_Exercise objective_: Exactly as they appear below, repeat the lines from the one with "(forall rc res, In" through the one with "Chk Conn) /\", and no others.

_Stored data entries_:

--- START ---

(** X7: after a connection that ended with a non-fatal [OpError] asking
    for a refresh, the next pass, if it finds the context not done,
    reloads the check bundle before it does anything else with the
    resolver. *)
Theorem refresh_follows_RefreshCheck r v w r' v' w' t rc msg c2 w2 t2 :
  iteration r v w = (Next r' v', w', t) ->
  In (EvConnStart rc (Some (OpError false true msg))) t ->
  iteration r' v' w' = (c2, w2, t2) ->
  In (EvCtxDone false) t2 ->
  exists now res rest,
    t2 = EvCtxDone false :: EvNow now :: EvLog Debug "refreshing check" ::
         EvRefreshReverseConfig (chk r) res :: rest.
Proof.
  intros Hrun Hin Hnext Hpoll.
  destruct (iteration_connection_result _ _ _ _ _ _ _ _ Hrun Hin)
    as (r1 & Hc & _ & Hch).
  injection Hc as -> ->. rewrite <- Hch. clear Hrun Hin.
  cases_iteration Hnext; in_cases Hpoll; try discriminate; eauto.
Qed.

(** *** The arguments of the calls *)

Lemma iteration_keeps r v w c w' t :
  iteration r v w = (c, w', t) ->
  forall r' v', c = Next r' v' ->
  agentAddress r' = agentAddress r /\ chk r' = chk r /\ enabled r' = enabled r.
Proof.
  intros Hrun.
  cases_iteration Hrun; try discriminate;
    cases_connect Hc; intros r' v' Heq; try discriminate;
    injection Heq as <- <-; auto.
Qed.

Lemma iteration_connection_arguments r v w c w' t a cfg res :
  iteration r v w = (c, w', t) ->
  In (EvConnNew a cfg res) t ->
  a = agentAddress r /\
  exists m cn, In (EvFindPrimary (chk r) (Some m) (Ok cn)) t /\ m !! cn = Some cfg.
Proof.
  intros Hrun Hin.
  cases_iteration Hrun; in_cases Hin;
    cases_connect Hc; in_cases Hin; simpl in *;
    (split; [reflexivity|]); exists m, cn; rewrite ?Hm; simpl; tauto.
Qed.

Lemma loop_connection_arguments fuel : forall r v w o w' t a cfg res,
  loop fuel r v w = (o, w', t) ->
  In (EvConnNew a cfg res) t ->
  a = agentAddress r /\
  exists m cn, In (EvFindPrimary (chk r) (Some m) (Ok cn)) t /\ m !! cn = Some cfg.
Proof.
  induction fuel as [|fuel IH]; intros r v w o w' t a cfg res Hrun Hin.
  - simpl in Hrun. unfold ret in Hrun. injection Hrun as _ _ <-. destruct Hin.
  - simpl in Hrun. apply bind_inv in Hrun.
    destruct Hrun as (c & w1 & t1 & t2 & Hi & Hk & ->).
    apply in_app_or in Hin. destruct Hin as [Hin|Hin].
    + destruct (iteration_connection_arguments _ _ _ _ _ _ _ _ _ Hi Hin)
        as (Ha & m & cn & Hf & Hl).
      split; [assumption|]. exists m, cn. split; [apply in_or_app; auto|assumption].
    + destruct c as [r' v'|e|]; try (unfold ret in Hk; injection Hk as _ _ <-;
                                     destruct Hin).
      destruct (iteration_keeps _ _ _ _ _ _ Hi _ _ eq_refl) as (Ha & Hc & _).
      destruct (IH _ _ _ _ _ _ _ _ _ Hk Hin) as (Ha' & m & cn & Hf & Hl).
      rewrite Ha', Ha. split; [reflexivity|]. exists m, cn.
      rewrite <- Hc. split; [apply in_or_app; auto|assumption].
Qed.

(** X8: every connection of a run is made for the agent address of the
    Reverse, with the configuration that the configurations passed to a
    lookup of this run hold under the CN that the lookup returned. *)
Theorem Start_connection_arguments fuel r w o w' t a cfg res :
  Start fuel r w = (o, w', t) ->
  In (EvConnNew a cfg res) t ->
  a = agentAddress r /\
  exists m cn, In (EvFindPrimary (chk r) (Some m) (Ok cn)) t /\ m !! cn = Some cfg.
Proof.
  intros Hrun Hin. unfold Start, log in Hrun.
  destruct (enabled r); simpl in Hrun.
  2:{ unfold bind, emit, ret in Hrun. injection Hrun as _ _ <-. in_cases Hin. }
  destruct (configs r) as [m|] eqn:Hcfg.
  2:{ unfold ret in Hrun. injection Hrun as _ _ <-. destruct Hin. }
  destruct (Nat.eqb (size m) 0) eqn:Hsz.
  { unfold ret in Hrun. injection Hrun as _ _ <-. destruct Hin. }
  apply bind_inv in Hrun. destruct Hrun as (now & w1 & t1 & t2 & Hn & Hrun & ->).
  apply bind_inv in Hrun. destruct Hrun as (o' & w2 & tl & t3 & Hl & Hrun & ->).
  apply call_inv in Hn. destruct Hn as [_ ->].
  assert (Ht3 : ~ In (EvConnNew a cfg res) t3).
  { destruct o'; unfold bind, emit, ret in Hrun; simpl in Hrun;
      injection Hrun as _ _ <-; simpl; intuition discriminate. }
  simpl in Hin. destruct Hin as [Hin|Hin]; [discriminate|].
  apply in_app_or in Hin. destruct Hin as [Hin|Hin]; [|contradiction].
  destruct (loop_connection_arguments _ _ _ _ _ _ _ _ _ _ Hl Hin)
    as (Ha & m' & cn & Hf & Hlk).
  split; [assumption|]. exists m', cn. split; [|assumption].
  simpl. right. apply in_or_app. auto.
Qed.

(** X9: in a pass, the lookup of the primary broker is given the
    configurations that [GetReverseConfigs] returned in this pass, when
    the pass reloaded the check bundle, and the configurations the
    Reverse had at the start of the pass otherwise. *)
Theorem iteration_lookup_configs r v w c w' t ch arg res :
  iteration r v w = (c, w', t) ->
  In (EvFindPrimary ch arg res) t ->
  ch = chk r /\
  ((In (EvGetReverseConfigs (chk r) (Ok arg)) t) \/
   ((forall ch' x, ~ In (EvGetReverseConfigs ch' x) t) /\ arg = configs r)).
Proof.
  intros Hrun Hin.
  cases_iteration Hrun; in_cases Hin.
  - pose proof Hc as Hc'. cases_connect Hc; in_cases Hin; simpl;
      (split; [reflexivity|]); left; tauto.
  - pose proof (connect_trace _ _ _ _ _ _ Hc) as Htr.
    rewrite Forall_forall in Htr.
    assert (Hno : forall ch' x, ~ In (EvGetReverseConfigs ch' x)
                                  ([EvCtxDone false; EvNow now] ++ tc)).
    { intros ch' x Hx. simpl in Hx. destruct Hx as [Hx|[Hx|Hx]];
        try discriminate. apply list_elem_of_In, Htr in Hx. exact Hx. }
    cases_connect Hc; in_cases Hin; simpl in *; rewrite ?Hm, ?Hn in *;
      (split; [reflexivity|]); right; (split; [exact Hno|reflexivity]).
Qed.

(** X10: a pass makes at most one connection; it starts only a connection
    that [connection.New] returned in this pass, and when it started one
    the pass ends with [wg.Done()] and the return of [wg.Wait()]. *)
Theorem iteration_one_connection r v w c w' t :
  iteration r v w = (c, w', t) ->
  (length (List.filter is_ConnNew t) <= 1)%nat /\
  (length (List.filter is_ConnStart t) <= 1)%nat /\
  (forall rc res, In (EvConnStart rc res) t ->
     (exists cfg, In (EvConnNew (agentAddress r) cfg (Ok rc)) t) /\
     exists pre, t = (pre ++ [EvWgDone; EvWgWait])%list).
Proof.
  intros Hrun.
  assert (Hafter : forall res,
            List.filter is_ConnNew (after_Start res ++ [EvWgDone; EvWgWait])
              = @nil (event Chk Conn) /\
            List.filter is_ConnStart (after_Start res ++ [EvWgDone; EvWgWait])
              = @nil (event Chk Conn)).
  { intros [e|]; [|split; reflexivity]. unfold after_Start.
    destruct (is_fatal (Some e)); split; reflexivity. }
  cases_iteration Hrun.
  1-3: simpl; (split; [lia|]); (split; [lia|]); intros ? ? Hin; in_cases Hin.
  all: cases_connect Hc; simpl; try destruct (Hafter res) as [Hf1 Hf2];
    rewrite ?Hf1, ?Hf2; simpl; (split; [lia|]); (split; [lia|]);
    intros rc' res' Hin; in_cases Hin.
  all: split; [eexists; simpl; rewrite ?Hm; tauto|].
  all: rewrite ?app_comm_cons;
    repeat match goal with
    | |- context [?x :: ?l ++ ?k] => change (x :: l ++ k) with ((x :: l) ++ k)
    end;
    rewrite ?app_assoc; eexists; reflexivity.
Qed.

End ReverseCases.

(** *** The further theorems on scripted runs *)

Section ReverseMoreRuns.
Import Sim Runs.

Lemma Start_refresh_error_witness :
  value (Start 3 r1 w_refresh_fails) = Returned (Some api_down).
Proof.
  apply (Start_refresh_error 3 r1 w_refresh_fails
           (value (Start 3 r1 w_refresh_fails))
           (snd (fst (Start 3 r1 w_refresh_fails)))
           (trace (Start 3 r1 w_refresh_fails)) 0%nat api_down).
  - vm_compute. reflexivity.
  - vm_compute. tauto.
Defined.

Lemma Start_GetReverseConfigs_error_witness :
  value (Start 3 r1 w_configs_fail) =
  Returned (Some (errors_Wrap api_down "getting reverse configurations")).
Proof.
  apply (Start_GetReverseConfigs_error 3 r1 w_configs_fail
           (value (Start 3 r1 w_configs_fail))
           (snd (fst (Start 3 r1 w_configs_fail)))
           (trace (Start 3 r1 w_configs_fail)) 0%nat api_down).
  - vm_compute. reflexivity.
  - vm_compute. tauto.
Defined.

Lemma Start_connection_New_error_witness :
  value (Start 3 r1 w_new_fails) = Returned (Some api_down).
Proof.
  apply (Start_connection_New_error 3 r1 w_new_fails
           (value (Start 3 r1 w_new_fails))
           (snd (fst (Start 3 r1 w_new_fails)))
           (trace (Start 3 r1 w_new_fails)) "127.0.0.1:2609" b1 api_down).
  - vm_compute. reflexivity.
  - vm_compute. tauto.
Defined.

Lemma Start_nil_configs_panic_witness :
  value (Start 3 r1 w_configs_nil) = Panicked.
Proof.
  apply (Start_nil_configs_panic 3 r1 w_configs_nil
           (value (Start 3 r1 w_configs_nil))
           (snd (fst (Start 3 r1 w_configs_nil)))
           (trace (Start 3 r1 w_configs_nil)) 0%nat "b1").
  - vm_compute. reflexivity.
  - vm_compute. tauto.
Defined.

Lemma Start_error_sources_witness :
  exists a cfg, In (EvConnNew a cfg (Err api_down)) (trace (Start 3 r1 w_new_fails)).
Proof.
  destruct (Start_error_sources 3 r1 w_new_fails api_down
              (snd (fst (Start 3 r1 w_new_fails)))
              (trace (Start 3 r1 w_new_fails)))
    as [[Hnil _]|[[ch Hin]|[(ch & e0 & Hin & _)|[(ch & arg & Hin & _)|Hnew]]]].
  - vm_compute. reflexivity.
  - vm_compute in Hnil. discriminate.
  - exfalso. vm_compute in Hin. intuition discriminate.
  - exfalso. vm_compute in Hin. intuition discriminate.
  - exfalso. vm_compute in Hin. intuition discriminate.
  - exact Hnew.
Defined.

Lemma iteration_after_connection_witness :
  exists r' v',
    value pass1 = Next r' v' /\ lastRefresh v' = 0 /\
    refreshCheck v' = true /\ cancelled v' = false.
Proof.
  apply (iteration_after_connection r1 v0 w_moved
           (value pass1) (snd (fst pass1)) (trace pass1) 1%nat (Some moved)).
  - vm_compute. reflexivity.
  - vm_compute. tauto.
Defined.

Lemma refresh_follows_RefreshCheck_witness :
  exists now res rest,
    trace pass2 =
    EvCtxDone false :: EvNow now :: EvLog Debug "refreshing check" ::
    EvRefreshReverseConfig 0%nat res :: rest.
Proof.
  apply (refresh_follows_RefreshCheck r1 v0 w_moved r1 v_moved after_pass1
           (trace pass1) 1%nat "check moved to another broker"
           (value pass2) (snd (fst pass2)) (trace pass2)).
  - vm_compute. reflexivity.
  - vm_compute. tauto.
  - vm_compute. reflexivity.
  - vm_compute. tauto.
Defined.

Lemma Start_connection_arguments_witness :
  "127.0.0.1:2609" = agentAddress r1 /\
  exists m cn,
    In (EvFindPrimary 0%nat (Some m) (Ok cn)) (trace (Start 5 r1 w_moved)) /\
    m !! cn = Some b1.
Proof.
  apply (Start_connection_arguments 5 r1 w_moved
           (value (Start 5 r1 w_moved)) (snd (fst (Start 5 r1 w_moved)))
           (trace (Start 5 r1 w_moved)) "127.0.0.1:2609" b1 (Ok 2%nat)).
  - vm_compute. reflexivity.
  - vm_compute. tauto.
Defined.

Lemma iteration_lookup_configs_witness :
  0%nat = chk r1 /\
  (In (EvGetReverseConfigs (chk r1) (Ok (Some cfgs1))) (trace pass2) \/
   ((forall ch' x, ~ In (EvGetReverseConfigs ch' x) (trace pass2)) /\
    Some cfgs1 = configs r1)).
Proof.
  apply (iteration_lookup_configs r1 v_moved after_pass1
           (value pass2) (snd (fst pass2)) (trace pass2)
           0%nat (Some cfgs1) (Ok "b1")).
  - vm_compute. reflexivity.
  - vm_compute. tauto.
Defined.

--- END ---

_Result for this task_:
  (forall rc res, In (EvConnStart rc res) t ->
     (exists cfg, In (EvConnNew (agentAddress r) cfg (Ok rc)) t) /\
     exists pre, t = (pre ++ [EvWgDone; EvWgWait])%list).
Proof.
  intros Hrun.
  assert (Hafter : forall res,
            List.filter is_ConnNew (after_Start res ++ [EvWgDone; EvWgWait])
              = @nil (event Chk Conn) /\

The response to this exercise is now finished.